2024-08-11T20:50:19Z	WARN	pieces	failed to migrate v0 piece. Piece may not be recoverable	{"Process": "storagenode"}
2024-08-11T20:50:19Z	WARN	retain	failed to trash piece	{"Process": "storagenode", "cachePath": "config/retain", "Satellite ID": "12EayRS2V1kEsWESU9QMRseFhdxYxKicsiFmxrsLZHeLUtdps3S", "Piece ID": "74MBENAXPOZNXY2MNI37UFR2FBK3SCJ27SKVWCCFKKP7WMA2PHQQ", "error": "pieces error: filestore error: file does not exist", "errorVerbose": "pieces error: filestore error: file does not exist\n\tstorj.io/storj/storagenode/blobstore/filestore.(*blobStore).Stat:124\n\tstorj.io/storj/storagenode/pieces.(*BlobsUsageCache).pieceSizes:340\n\tstorj.io/storj/storagenode/pieces.(*BlobsUsageCache).TrashWithStorageFormat:406\n\tstorj.io/storj/storagenode/pieces.(*Store).Trash:422\n\tstorj.io/storj/storagenode/retain.(*Service).trash:428\n\tstorj.io/storj/storagenode/retain.(*Service).retainPieces.func1:387\n\tstorj.io/storj/storagenode/pieces/lazyfilewalker.(*TrashHandler).processTrashPiece:112\n\tstorj.io/storj/storagenode/pieces/lazyfilewalker.(*TrashHandler).writeLine:99\n\tstorj.io/storj/storagenode/pieces/lazyfilewalker.(*TrashHandler).Write:78\n\tio.copyBuffer:431\n\tio.Copy:388\n\tos.genericWriteTo:269\n\tos.(*File).WriteTo:247\n\tio.copyBuffer:411\n\tio.Copy:388\n\tos/exec.(*Cmd).writerDescriptor.func1:578\n\tos/exec.(*Cmd).Start.func2:728"}
2024-08-11T20:50:19Z	WARN	pieces	failed to migrate v0 piece.

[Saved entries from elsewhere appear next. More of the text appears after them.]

(* ===== verification/Report.v ===== *)
(** What the kernel prints when it takes an exception: the text of the report
    as a function of the frame, and [isr_handler] proved to say exactly that on
    any [Console]. *)

From Stdlib Require Import ZArith Lia Ascii String.
From stdpp Require Import base numbers list gmap.
From S2P Require Import Prelude Descriptors Machine Serial Print Console Cpu.
Import Interrupts.
Local Open Scope Z_scope.

(** ** Texts *)

Definition labelled (label : string) (body : list ascii) : list ascii :=
  text label ++ body ++ [char_nl].
Definition dec (v : Z) : list ascii := Print.numeral 10 (u64 v).
Definition bit (v n : Z) : list ascii := Print.numeral 10 (if Z.testbit v n then 1 else 0).
Definition hex (v : Z) : list ascii := Print.numeral 16 (u64 v).
Definition ptr (v : Z) : list ascii := Print.pointer_text (u64 v).

Definition fault_bits (err : Z) : list ascii :=
  labelled "  Present: " (bit err 0) ++ labelled "  Write: " (bit err 1) ++
  labelled "  User: " (bit err 2) ++ labelled "  Reserved-bit violation: " (bit err 3) ++
  labelled "  Instruction fetch: " (bit err 4).

Definition three (a : string) (x : Z) (b : string) (y : Z) (c : string) (z : Z) : list ascii :=
  labelled a (ptr x ++ text b ++ ptr y ++ text c ++ ptr z).

(** What the report says of a frame: CR2 is shown for a page fault only. *)
Definition report (f : InterruptFrame) (fault_address : Z) : list ascii :=
  text (nl ++ nl ++ line "*** EXCEPTION ***")%string ++
  text "Vector: " ++ labelled "" (dec (vector f)) ++
  text "Exception: " ++ text (exception_name (vector f)) ++ text nl ++
  labelled "Error code: 0x" (hex (error_code f)) ++
  (if vector f =? 14 then fault_bits (error_code f) else []) ++
  labelled "CR2:    " (ptr (if vector f =? 14 then fault_address else 0)) ++
  labelled "RIP:    " (ptr (rip f)) ++ labelled "CS:     0x" (hex (cs f)) ++
  labelled "RFLAGS: 0x" (hex (rflags f)) ++ labelled "RSP:    " (ptr (rsp f)) ++
  labelled "SS:     0x" (hex (ss f)) ++
  three "RAX: " (rax f) "  RBX: " (rbx f) "  RCX: " (rcx f) ++
  three "RDX: " (rdx f) "  RSI: " (rsi f) "  RDI: " (rdi f) ++
  three "RBP: " (rbp f) "  R8:  " (r8 f) "  R9:  " (r9 f) ++
  three "R10: " (r10 f) "  R11: " (r11 f) "  R12: " (r12 f) ++
  three "R13: " (r13 f) "  R14: " (r14 f) "  R15: " (r15 f) ++
  text (nl ++ line "System halted.")%string ++ [].

Lemma bit_text v n : 0 <= n → bit v n = Print.numeral 10 (u32 (Z.land (Z.shiftr v n) 1)).
Proof.
  intros Hn. unfold bit. f_equal. rewrite land_0x1, <- Z.bit0_mod, Z.shiftr_spec, Z.add_0_l by lia.
  by destruct (Z.testbit v n).
Qed.

Lemma app_cons_assoc (c : ascii) l1 l2 : (l1 ++ [c]) ++ l2 = l1 ++ c :: l2.
Proof. by rewrite <- app_assoc. Qed.

Section Said.
Context `{CN : Console}.
Implicit Types (s : machine) (t : list ascii).

#[local] Opaque Print.numeral Print.pointer_text.

Lemma tells_fault_details s0 err s (Q : unit → machine → Prop) :
  Serial.only_device s0 s → c_up s → (∀ s', Serial.only_device s0 s' → c_up s' → Q tt s') →
  tells (fault_details err) (fault_bits err) Q s.
Proof.
  intros H U HQ. unfold fault_bits. rewrite !bit_text by lia. unfold fault_details.
  do 5 say. by apply HQ.
Qed.

(** CR2 as the handler sees it, with the lines it adds for a page fault. *)
Lemma tells_fault_address s0 f s (Q : Z → machine → Prop) :
  Serial.only_device s0 s → c_up s →
  (∀ s', Serial.only_device s0 s' → c_up s' → Q (if vector f =? 14 then cr2 (cpu s0) else 0) s') →
  tells (if vector f =? 14 then
           let! cr2 := gets (λ s, cr2 (cpu s)) in
           fault_details (error_code f) ;; ret cr2
         else ret 0)
    (if vector f =? 14 then fault_bits (error_code f) else []) Q s.
Proof.
  intros H U HQ. destruct (vector f =? 14); [| by apply tells_ret, HQ].
  apply (tells_bind _ _ [] (fault_bits (error_code f))), tells_silent, wp_gets. split; [done |].
  rewrite <- (app_nil_r (fault_bits (error_code f))). apply tells_bind, (tells_fault_details s0); [done.. |].
  intros s' H' U'. apply tells_ret. replace (cr2 (cpu s)) with (cr2 (cpu s0)); [by apply HQ |].
  by rewrite H.
Qed.

(** The handler says its report and never comes back. *)
Lemma ends_isr_handler_from s0 f s : Serial.only_device s0 s → c_up s →
  ends (isr_handler f) (report f (cr2 (cpu s0))) (λ s', Serial.only_device s0 s' ∧ c_up s') s.
Proof.
  intros H U. unfold isr_handler, report. do 7 say.
  apply ends_bind, (tells_fault_address s0); [done.. |]. clear s H U. intros s H U.
  do 12 say. by apply ends_halt.
Qed.

Lemma ends_isr_handler f s : c_up s →
  ends (isr_handler f) (report f (cr2 (cpu s))) (λ s', Serial.only_device s s' ∧ c_up s') s.
Proof. by apply ends_isr_handler_from. Qed.

End Said.
(* ===== verification/LibString.v ===== *)
(** The freestanding C library functions, src/src/lib/string.cpp, on a byte
    memory: an address that is absent cannot be accessed, and a computation
    that touches one has no result. *)

From Stdlib Require Import ZArith Lia.
From stdpp Require Import base numbers list gmap option.
From S2P Require Import Prelude.
Local Open Scope Z_scope.

Module LibString.

Abbreviation mem := (gmap Z Z).

Definition store8 (a v : Z) (m : mem) : option mem :=
  match m !! a with
  | Some _ => Some (<[a := v]> m)
  | None => None
  end.

(** [for (size_t i = lo; ...; i++)], [k] times. *)
Fixpoint for_up (k : nat) (i : Z) (body : Z → mem → option mem) (m : mem) : option mem :=
  match k with
  | O => Some m
  | S k' => m' ← body i m; for_up k' (i + 1) body m'
  end.

(** [for (size_t i = k; i > 0; i--)]. *)
Fixpoint for_down (k : nat) (body : Z → mem → option mem) (m : mem) : option mem :=
  match k with
  | O => Some m
  | S k' => m' ← body (Z.of_nat k) m; for_down k' body m'
  end.

Definition copy_byte (dest src i : Z) (m : mem) : option mem :=
  b ← m !! (src + i); store8 (dest + i) b m.

(** Each returns its first argument, as the C functions do, with the memory. *)
Definition memcpy (dest src n : Z) (m : mem) : option (Z * mem) :=
  m' ← for_up (Z.to_nat n) 0 (copy_byte dest src) m; Some (dest, m').

Definition memset (s c n : Z) (m : mem) : option (Z * mem) :=
  m' ← for_up (Z.to_nat n) 0 (λ i, store8 (s + i) (u8 c)) m; Some (s, m').

Definition memmove (dest src n : Z) (m : mem) : option (Z * mem) :=
  m' ← (if dest <? src then for_up (Z.to_nat n) 0 (copy_byte dest src) m
        else if src <? dest then for_down (Z.to_nat n) (λ i, copy_byte dest src (i - 1)) m
        else Some m);
  Some (dest, m').

Fixpoint memcmp_loop (k : nat) (i s1 s2 : Z) (m : mem) : option Z :=
  match k with
  | O => Some 0
  | S k' =>
      b1 ← m !! (s1 + i);
      b2 ← m !! (s2 + i);
      if b1 =? b2 then memcmp_loop k' (i + 1) s1 s2 m
      else Some (if b1 <? b2 then -1 else 1)
  end.

Definition memcmp (s1 s2 n : Z) (m : mem) : option Z := memcmp_loop (Z.to_nat n) 0 s1 s2 m.

(** ** What the functions promise *)

(** The bytes [a, a + n) can be accessed. *)
Definition buffer (m : mem) (a n : Z) : Prop := ∀ i, 0 <= i < n → is_Some (m !! (a + i)).

(** [m'] is [m] with [f i] at [dest + i] for [lo <= i < hi]. *)
Record filled (dest lo hi : Z) (f : Z → option Z) (m m' : mem) : Prop := {
  filled_in : ∀ i, lo <= i < hi → m' !! (dest + i) = f i;
  filled_out : ∀ a, ~ (dest + lo <= a < dest + hi) → m' !! a = m !! a
}.

Lemma store8_spec a v m : is_Some (m !! a) → store8 a v m = Some (<[a := v]> m).
Proof. unfold store8. by intros [x ->]. Qed.

Lemma copy_byte_spec dest src i m : is_Some (m !! (src + i)) → is_Some (m !! (dest + i)) →
  ∃ b, m !! (src + i) = Some b ∧ copy_byte dest src i m = Some (<[dest + i := b]> m).
Proof.
  intros [b Hb] Hd. exists b. split; [done |]. unfold copy_byte. rewrite Hb. simpl.
  by apply store8_spec.
Qed.

Lemma insert_is_Some (m : mem) a v x : is_Some (m !! x) → is_Some (<[a := v]> m !! x).
Proof. rewrite lookup_insert. case_decide; [eauto | done]. Qed.

(** Copying upwards reads bytes that have not been written yet when the
    destination is below the source or the two do not meet. *)
Lemma copy_up_spec dest src n k : ∀ i m, 0 <= i → i + Z.of_nat k = n →
  dest < src ∨ src + n <= dest ∨ dest + n <= src → buffer m src n → buffer m dest n →
  ∃ m', for_up k i (copy_byte dest src) m = Some m' ∧
    filled dest i n (λ j, m !! (src + j)) m m'.
Proof.
  induction k as [| k IH]; intros i m Hi Hn Hov Hs Hd; simpl.
  { exists m. split; [done |]. split; [lia | done]. }
  destruct (copy_byte_spec dest src i m (Hs i ltac:(lia)) (Hd i ltac:(lia))) as (b & Hb & ->). simpl.
  destruct (IH (i + 1) (<[dest + i := b]> m)) as (m' & -> & [Hin Hout]); [lia | lia | done | | |].
  { intros j Hj. by apply insert_is_Some, Hs. }
  { intros j Hj. by apply insert_is_Some, Hd. }
  exists m'. split; [done |]. split.
  - intros j Hj. destruct (decide (j = i)) as [-> |].
    + by rewrite Hout, lookup_insert_eq by lia.
    + rewrite Hin by lia. apply lookup_insert_ne. lia.
  - intros a Ha. rewrite Hout by lia. apply lookup_insert_ne. lia.
Qed.

(** Copying downwards does so when the destination is above the source. *)
Lemma copy_down_spec dest src k : ∀ m, src < dest → buffer m src (Z.of_nat k) →
  buffer m dest (Z.of_nat k) →
  ∃ m', for_down k (λ i, copy_byte dest src (i - 1)) m = Some m' ∧
    filled dest 0 (Z.of_nat k) (λ j, m !! (src + j)) m m'.
Proof.
  induction k as [| k IH]; intros m Hov Hs Hd.
  { exists m. split; [done |]. split; [intros i Hi; simpl in Hi; lia | done]. }
  cbn [for_down]. replace (Z.of_nat (S k) - 1) with (Z.of_nat k) by lia.
  destruct (copy_byte_spec dest src (Z.of_nat k) m (Hs (Z.of_nat k) ltac:(lia))
    (Hd (Z.of_nat k) ltac:(lia)))    as (b & Hb & ->). simpl.
  destruct (IH (<[dest + Z.of_nat k := b]> m)) as (m' & -> & [Hin Hout]); [done | | |].
  { intros j Hj. apply insert_is_Some, Hs. lia. }
  { intros j Hj. apply insert_is_Some, Hd. lia. }
  exists m'. split; [done |]. split.
  - intros j Hj. destruct (decide (j = Z.of_nat k)) as [-> |].
    + by rewrite Hout, lookup_insert_eq by lia.
    + rewrite Hin by lia. apply lookup_insert_ne. lia.
  - intros a Ha. rewrite Hout by lia. apply lookup_insert_ne. lia.
Qed.

Lemma set_up_spec s c n k : ∀ i m, 0 <= i → i + Z.of_nat k = n → buffer m s n →
  ∃ m', for_up k i (λ j, store8 (s + j) c) m = Some m' ∧ filled s i n (λ _, Some c) m m'.
Proof.
  induction k as [| k IH]; intros i m Hi Hn Hs; simpl.
  { exists m. split; [done |]. split; [lia | done]. }
  rewrite store8_spec by (apply Hs; lia). simpl.
  destruct (IH (i + 1) (<[s + i := c]> m)) as (m' & -> & [Hin Hout]); [lia | lia | |].
  { intros j Hj. by apply insert_is_Some, Hs. }
  exists m'. split; [done |]. split.
  - intros j Hj. destruct (decide (j = i)) as [-> |].
    + by rewrite Hout, lookup_insert_eq by lia.
    + apply Hin. lia.
  - intros a Ha. rewrite Hout by lia. apply lookup_insert_ne. lia.
Qed.

Lemma copy_self dest n m : 0 <= n → filled dest 0 n (λ j, m !! (dest + j)) m m.
Proof. by split. Qed.

(** The outcome of a comparison: equal, or decided at the first difference. *)
Definition compared (m : mem) (s1 s2 lo n r : Z) : Prop :=
  (r = 0 ∧ ∀ i, lo <= i < n → m !! (s1 + i) = m !! (s2 + i)) ∨
  ∃ k b1 b2, lo <= k < n ∧ (∀ i, lo <= i < k → m !! (s1 + i) = m !! (s2 + i)) ∧
    m !! (s1 + k) = Some b1 ∧ m !! (s2 + k) = Some b2 ∧ b1 ≠ b2 ∧
    r = if b1 <? b2 then -1 else 1.

Lemma memcmp_loop_spec m s1 s2 n k : ∀ i, 0 <= i → i + Z.of_nat k = n → buffer m s1 n →
  buffer m s2 n → ∃ r, memcmp_loop k i s1 s2 m = Some r ∧ compared m s1 s2 i n r.
Proof.
  induction k as [| k IH]; intros i Hi Hn H1 H2; simpl.
  { exists 0. split; [done |]. left. split; [done | lia]. }
  destruct (H1 i ltac:(lia)) as [b1 E1], (H2 i ltac:(lia)) as [b2 E2]. rewrite E1, E2. simpl.
  destruct (Z.eqb_spec b1 b2) as [-> | Hne].
  - destruct (IH (i + 1)) as (r & -> & Hr); [lia | lia | done | done |]. exists r. split; [done |].
    destruct Hr as [[-> Heq] | (x & c1 & c2 & Hx & Heq & Ex1 & Ex2 & Hne & ->)]; [left | right].
    + split; [done |]. intros j Hj. destruct (decide (j = i)) as [-> |]; [congruence | apply Heq; lia].
    + exists x, c1, c2. split_and!; try done; try lia.
      intros j Hj. destruct (decide (j = i)) as [-> |]; [congruence | apply Heq; lia].
  - eexists. split; [done |]. right. exists i, b1, b2. split_and!; try done; lia.
Qed.

(** C24: [memmove] copies the bytes the source held before the call, however
    the two buffers overlap, changes no other byte, and returns its
    destination. *)
Theorem memmove_correct dest src n m : 0 <= n → buffer m src n → buffer m dest n →
  ∃ m', memmove dest src n m = Some (dest, m') ∧ filled dest 0 n (λ i, m !! (src + i)) m m'.
Proof.
  intros Hn Hs Hd. unfold memmove. destruct (Z.ltb_spec dest src) as [Hlt | Hge].
  - destruct (copy_up_spec dest src n (Z.to_nat n) 0 m) as (m' & -> & Hf); try done; [lia | auto |].
    by exists m'.
  - destruct (Z.ltb_spec src dest) as [Hgt | Heq].
    + destruct (copy_down_spec dest src (Z.to_nat n) m) as (m' & -> & Hf); try done;
        [by rewrite Z2Nat.id.. |]. rewrite Z2Nat.id in Hf by done. by exists m'.
    + assert (dest = src) as -> by lia. exists m. split; [done | by apply copy_self].
Qed.

(** C36: on buffers that do not overlap [memcpy] copies and [memset] fills
    exactly the bytes asked for; both return their first argument. *)
Theorem memcpy_memset_correct dest src c n m : 0 <= n → buffer m src n → buffer m dest n →
  dest + n <= src ∨ src + n <= dest →
  (∃ m', memcpy dest src n m = Some (dest, m') ∧ filled dest 0 n (λ i, m !! (src + i)) m m') ∧
  (∃ m', memset dest c n m = Some (dest, m') ∧ filled dest 0 n (λ _, Some (u8 c)) m m').
Proof.
  intros Hn Hs Hd Hov. split.
  - unfold memcpy. destruct (copy_up_spec dest src n (Z.to_nat n) 0 m) as (m' & -> & Hf);
      try done; [lia | tauto |]. by exists m'.
  - unfold memset. destruct (set_up_spec dest (u8 c) n (Z.to_nat n) 0 m) as (m' & -> & Hf);
      try done; [lia |]. by exists m'.
Qed.

(** C37: [memcmp] returns 0 exactly when the buffers are equal, and otherwise
    orders them by their first different byte. *)
Theorem memcmp_correct s1 s2 n m : 0 <= n → buffer m s1 n → buffer m s2 n →
  ∃ r, memcmp s1 s2 n m = Some r ∧ compared m s1 s2 0 n r.
Proof. intros Hn H1 H2. apply memcmp_loop_spec; [lia | lia | done | done]. Qed.

(** ** Concrete buffers *)

Definition sample : mem := list_to_map (zip (seqZ 100 8) [1; 2; 3; 4; 5; 6; 7; 8]).

Lemma sample_buffer a n : 100 <= a → a + n <= 108 → buffer sample a n.
Proof.
  intros Ha Hn i Hi. assert (a + i ∈ seqZ 100 8) as Hin by (apply elem_of_seqZ; lia).
  change (seqZ 100 8) with [100; 101; 102; 103; 104; 105; 106; 107] in Hin.
  generalize dependent (a + i). intros x Hin.
  repeat (apply elem_of_cons in Hin as [-> | Hin]; [by eexists |]). by apply elem_of_nil in Hin.
Qed.

Lemma memmove_correct_witness :
  ∃ m', memmove 102 100 4 sample = Some (102, m') ∧
    filled 102 0 4 (λ i, sample !! (100 + i)) sample m'.
Proof. apply (memmove_correct 102 100 4 sample); [lia | apply sample_buffer; lia..]. Defined.

Lemma memcpy_memset_correct_witness :
  (∃ m', memcpy 104 100 4 sample = Some (104, m') ∧
     filled 104 0 4 (λ i, sample !! (100 + i)) sample m') ∧
  (∃ m', memset 104 (-1) 4 sample = Some (104, m') ∧ filled 104 0 4 (λ _, Some (u8 (-1))) sample m').
Proof.
  apply (memcpy_memset_correct 104 100 (-1) 4 sample); [lia | apply sample_buffer; lia.. | lia].
Defined.

Lemma memcmp_correct_witness :
  ∃ r, memcmp 100 104 4 sample = Some r ∧ compared sample 100 104 0 4 r.
Proof. apply (memcmp_correct 100 104 4 sample); [lia | apply sample_buffer; lia..]. Defined.

End LibString.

Piece may not be recoverable	{"Process": "storagenode"}
2024-08-11T20:50:19Z	WARN	retain	failed to trash piece	{"Process": "storagenode", "cachePath": "config/retain", "Satellite ID": "12EayRS2V1kEsWESU9QMRseFhdxYxKicsiFmxrsLZHeLUtdps3S", "Piece ID": "754TS5J5DYBC7G746J4DYIVJ4DRSZOG7C27LQLV4VMAIOSGYUSAA", "error": "pieces error: filestore error: file does not exist", "errorVerbose": "pieces error: filestore error: file does not exist\n\tstorj.io/storj/storagenode/blobstore/filestore.(*blobStore).Stat:124\n\tstorj.io/storj/storagenode/pieces.(*BlobsUsageCache).pieceSizes:340\n\tstorj.io/storj/storagenode/pieces.(*BlobsUsageCache).TrashWithStorageFormat:406\n\tstorj.io/storj/storagenode/pieces.(*Store).Trash:422\n\tstorj.io/storj/storagenode/retain.(*Service).trash:428\n\tstorj.io/storj/storagenode/retain.(*Service).retainPieces.func1:387\n\tstorj.io/storj/storagenode/pieces/lazyfilewalker.(*TrashHandler).processTrashPiece:112\n\tstorj.io/storj/storagenode/pieces/lazyfilewalker.(*TrashHandler).writeLine:99\n\tstorj.io/storj/storagenode/pieces/lazyfilewalker.(*TrashHandler).Write:78\n\tio.copyBuffer:431\n\tio.Copy:388\n\tos.genericWriteTo:269\n\tos.(*File).WriteTo:247\n\tio.copyBuffer:411\n\tio.Copy:388\n\tos/exec.(*Cmd).writerDescriptor.func1:578\n\tos/exec.(*Cmd).Start.func2:728"}
2024-08-11T20:50:19Z	INFO	lazyfilewalker.gc-filewalker	subprocess finished successfully	{"Process": "storagenode", "satelliteID": "12EayRS2V1kEsWESU9QMRseFhdxYxKicsiFmxrsLZHeLUtdps3S"}
2024-08-11T20:50:19Z	INFO	retain	Moved pieces to trash during retain	{"Process": "storagenode", "cachePath": "config/retain", "Deleted pieces": 83551, "Failed to delete": -83551, "Pieces failed to read": 0, "Pieces count": 3479638, "Satellite ID": "12EayRS2V1kEsWESU9QMRseFhdxYxKicsiFmxrsLZHeLUtdps3S", "Duration": "8m0.71244498s", "Retain Status": "enabled"}

That’s a funny total: "Deleted pieces": 83551, "Failed to delete": -83551

Alexey · August 12, 2024, 5:39am

These ones - yes, the piece has been corrupted.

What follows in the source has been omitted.